The acclaimed drama is back, and nobody is more excited than the punk legend.

Patti Smith The KillingBeginning with last year’s much-heralded pickup and streaming of a new season of the comedy Arrested Development, online entertainment service Netflix has gotten into the business of reviving critically-acclaimed but little-watched—and cancelled—TV series. At the beginning of August, Netflix debuted season 4 of The Killing. A shortened season of only six episodes, the show maintained its cast, crew, and tone, despite the change of venue.
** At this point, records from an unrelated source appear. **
(* ===== verification/TabletTheorems.v ===== *)
(** What the tablet system guarantees in every store it can reach, along every run,
    and of the adoption protocol. *)
From S2P Require Import Prelude Text Versions Models Registry Lifecycle Store Authorization.
From S2P Require Import Fingerprint Artifacts ApplicationSecrets Tablets TabletQueries.
From S2P Require Import Manifests Grants.
From S2P Require Import Restore Queue Assignments Build Totality TabletInv.
From S2P Require Import TabletServices DeliveryInv TabletSystem Demo TabletDemo.





Section theorems.
Context `{Settings} `{Hash} `{HpkeSuite} `{Secrets} `{DeliverySettings} `{Credentials}.

(** C3: In every reachable store a key grant that is not revoked belongs to a current
    installation, and that installation runs on a tablet that is in stock or in
    service: a lost or retired tablet and a withdrawn installation hold no key. *)
Theorem only_current_installations_hold_keys s iid :
  tablet_reachable s → holds_key s iid →
  ∃ i t, db_installations s !! iid = Some i ∧ current i
    ∧ db_tablets s !! in_tablet i = Some t ∧ asset_available (tb_status t) = true.
Proof.
  intros [R I V G]%tablet_reachable_inv (i & Hi & Hc)%G.
  destruct (ins_tablet _ _ I _ _ Hi Hc) as (t & Ht & Ha). exists i, t. auto.
Qed.

(** C18: In every reachable store two current installations are on different tablets,
    two installations have different identities, and two tablets of a department
    differ in name and, when they have one, in asset number. *)
Theorem fleet_is_unambiguous s :
  tablet_reachable s →
  (∀ k k' i i', db_installations s !! k = Some i → db_installations s !! k' = Some i' → k ≠ k' →
     in_installation_uuid i ≠ in_installation_uuid i'
     ∧ (in_tablet i = in_tablet i' → current i → ¬ current i'))
  ∧ (∀ k k' t t', db_tablets s !! k = Some t → db_tablets s !! k' = Some t' → k ≠ k' →
     tb_department t = tb_department t' → tb_display_name t ≠ tb_display_name t'
     ∧ (tb_asset_number t ≠ "" → tb_asset_number t ≠ tb_asset_number t')).
Proof.
  intros [[_ N U] [Q C _] _ _]%tablet_reachable_inv. split.
  - intros k k' i i' Hi Hi' Hk. split; [|intros E Hc Hc']; [intros E|]; apply Hk; eauto.
  - intros k k' t t' Ht Ht' Hk E. split; [|intros Hn]; intros E'; apply Hk; eauto.
Qed.

(** C19: Along every run a tablet keeps its row, department, name and number and its
    status only follows the transitions of the code, so that a retired tablet stays
    retired; an installation keeps its identity, its tablet and its public key, and
    the row of an installation that was withdrawn never changes again. *)
Theorem fleet_history_is_kept s s' :
  tablet_reachable s → rtc tablet_step s s' →
  (∀ k t, db_tablets s !! k = Some t → ∃ t', db_tablets s' !! k = Some t'
     ∧ tb_department t' = tb_department t ∧ tb_display_name t' = tb_display_name t
     ∧ tb_asset_number t' = tb_asset_number t ∧ rtc asset_step (tb_status t) (tb_status t')
     ∧ (tb_status t = TABLET_RETIRED → tb_status t' = TABLET_RETIRED))
  ∧ (∀ k i, db_installations s !! k = Some i → ∃ i', db_installations s' !! k = Some i'
     ∧ in_installation_uuid i' = in_installation_uuid i ∧ in_tablet i' = in_tablet i
     ∧ in_hpke_public_key i' = in_hpke_public_key i ∧ (¬ current i → i' = i)).
Proof.
  intros I%tablet_reachable_inv Hr. destruct (evolves_run _ _ Hr I) as (_ & Hi & Ht).
  split; [|exact Hi]. intros k t Hk. destruct (Ht k t Hk) as (t' & Hk' & E1 & E2 & E3 & E4).
  exists t'. split_and!; [exact Hk'|assumption..|]. intros E. rewrite E in E4.
  inversion E4 as [|? st ? Hs]; subst; [congruence|]. inversion Hs.
Qed.

(** ** Adoption *)

(** C12: The transaction that completes an adoption does what [adopted] says: it
    succeeds only for an open, unexpired request with fewer than five failed proofs,
    whose invitation is neither used nor revoked and whose tablet is operational
    and assigned; it creates exactly one installation, with the identity and key of
    the request, a lease of the department's length and a credential of which only
    the digest is stored; it marks the tablet's current installation as replaced
    and takes every key from it; and it uses the invitation up. *)
Theorem adoption_is_as_specified rid s r s' :
  _complete_successful_adoption rid s = (Val r, s') → adopted s rid r s'.
Proof. intros E. exact (wlp_elim _ _ _ _ _ (wlp_complete rid s) E). Qed.




(** In every reachable store an invitation with five failed proofs is revoked, and
    a request on it can not be completed any more: the transaction raises and leaves
    the store as it was, with the right answer too. *)
Theorem five_failed_proofs_end_an_invitation s rid r iv v :
  tablet_reachable s → db_adoption_requests s !! rid = Some r → ar_invitation r = Some iv →
  db_invitations s !! iv = Some v → MAX_FAILED_ATTEMPTS ≤ iv_failed_attempt_count v →
  iv_revoked_at v ≠ None ∧ ∃ e, _complete_successful_adoption rid s = (Exc e, s).
Proof.
  intros [_ _ V _]%tablet_reachable_inv Hr Ei Hv Hf. pose proof (inv_attempts _ V _ _ Hv Hf) as K.
  split; [exact K|]. destruct (_complete_successful_adoption rid s) as [[a|e] s'] eqn:E.
  - destruct (wlp_elim _ _ _ _ _ (wlp_complete rid s) E). congruence.
  - exists e. apply atomic_Exc in E as ->. reflexivity.
Qed.
End theorems.

(** ** The theorems on the small fleet *)

Lemma only_current_installations_hold_keys_witness :
  holds_key fleet_delivered 1 ∧ ∃ i t, db_installations fleet_delivered !! 1%N = Some i
    ∧ current i ∧ db_tablets fleet_delivered !! in_tablet i = Some t
    ∧ asset_available (tb_status t) = true.
Proof.
  assert (Hk : holds_key fleet_delivered 1).
  { left. destruct (row_with (λ g, (kg_app_installation g, kg_status g))
      (db_key_grants fleet_delivered !! 1%N) (1%N, GRANT_READY)) as (g & Hg & E);
      [vm_compute; reflexivity|]. injection E as E1 E2. exists 1%N, g.
    split_and!; [exact Hg|exact E1|congruence]. }
  split; [exact Hk|].
  exact (only_current_installations_hold_keys _ _ fleet_delivered_reachable Hk).
Defined.

Lemma fleet_is_unambiguous_witness :
  ∃ t t', db_tablets fleet_pair !! 1%N = Some t ∧ db_tablets fleet_pair !! 2%N = Some t'
    ∧ tb_display_name t ≠ tb_display_name t' ∧ tb_asset_number t ≠ tb_asset_number t'.
Proof.
  destruct (row_with (λ t, (tb_department t, String.eqb (tb_asset_number t) ""))
    (db_tablets fleet_pair !! 1%N) (1%N, false)) as (t & Ht & E); [vm_compute; reflexivity|].
  destruct (row_with tb_department (db_tablets fleet_pair !! 2%N) 1%N) as (t' & Ht' & E');
    [vm_compute; reflexivity|].
  injection E as E1 E2. apply String.eqb_neq in E2. exists t, t'.
  destruct (proj2 (fleet_is_unambiguous fleet_pair fleet_pair_reachable) 1%N 2%N t t' Ht Ht')
    as [D N]; [lia|congruence|]. auto.
Defined.

Lemma fleet_history_is_kept_witness :
  ∃ t t', db_tablets fleet_assigned !! 1%N = Some t ∧ db_tablets fleet_active !! 1%N = Some t'
    ∧ rtc asset_step (tb_status t) (tb_status t').
Proof.
  assert (Hr : rtc tablet_step fleet_assigned fleet_active).
  { do 4 (eapply rtc_r; [|apply do_step]). reflexivity. }
  destruct (row_with (λ _, tt) (db_tablets fleet_assigned !! 1%N) tt) as (t & Ht & _);
    [vm_compute; reflexivity|].
  destruct (proj1 (fleet_history_is_kept fleet_assigned fleet_active fleet_assigned_reachable Hr)
    1%N t Ht) as (t' & Ht' & _ & _ & _ & Hs & _).
  exists t, t'. auto.
Defined.

Lemma adoption_is_as_specified_witness :
  ∃ credential s', adopted fleet_requested 1 (1%N, credential) s'.
Proof.
  destruct (_complete_successful_adoption 1 fleet_requested) as [[[k c]|e] s'] eqn:E.
  - assert (k = 1%N) as -> by (apply (f_equal fst) in E; vm_compute in E; congruence).
    exists c, s'. exact (adoption_is_as_specified 1 fleet_requested (1%N, c) s' E).
  - exfalso. apply (f_equal fst) in E. vm_compute in E. discriminate.
Defined.


Lemma five_failed_proofs_end_an_invitation_witness :
  ∃ s e, tablet_reachable s ∧ _complete_successful_adoption 1 s = (Exc e, s).
Proof.
  set (fail := do (CompleteAdoption 1 "no" true)).
  set (s := fail (fail (fail (fail (fail fleet_requested))))).
  assert (Hr : tablet_reachable s).
  { do 5 apply do_reachable. exact fleet_requested_reachable. }
  destruct (row_with ar_invitation (db_adoption_requests s !! 1%N) (Some 1%N)) as (r & Hq & Ei);
    [vm_compute; reflexivity|].
  destruct (row_with iv_failed_attempt_count (db_invitations s !! 1%N) 5) as (v & Hv & Ef);
    [vm_compute; reflexivity|].
  destruct (five_failed_proofs_end_an_invitation s 1 r 1 v Hr Hq Ei Hv) as (_ & e & E).
  - rewrite Ef. done.
  - exists s, e. split; [exact Hr|exact E].
Defined.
The Killing debuted to moderately high ratings in 2011 on AMC, promising to solve one murder over the course of its season. Instead, it ended the season on a cliffhanger. While the case was wrapped up at the end of season 2, more than half of The Killing’s viewers had abandoned the show and AMC shortly did thereafter, too. In early 2013, however, they had a change of heart, and gave the show a surprising one-season renewal. (It didn’t hurt that series leads Mireille Enos and Joel Kinnaman had been cast in blockbusters such as World War Z and the remake of RoboCop, respectively.)

But once again, The Killing frustrated viewers—season 3 ended on an incredibly dramatic twist ending and cliffhanger (we aren’t going to give it away) that left a lot of the future of Detective Sarah Linden (Enos) in doubt, if not jeopardy. And AMC didn’t renew the show, which meant it looked like the show would never resolve itself.

Perhaps the most frustrated Killing fan was Patti Smith—the iconic New York music legend, poet, and songwriter who recorded the classic 1975 album Horses and wrote the Bruce Springsteen classic “Because the Night.” According to series creator Veena Sud, Smith was so distraught that she wrote multiple short stories about Linden to resolve the story in various ways, if only to make herself feel better. (Yes, Patti Smith wrote TV character “fan fiction.”)

Smith’s devotion was rewarded. In late 2013, Netflix picked up The Killing for a final season…in which Smith appears in a cameo role, barely recognizable as a doctor in a hospital.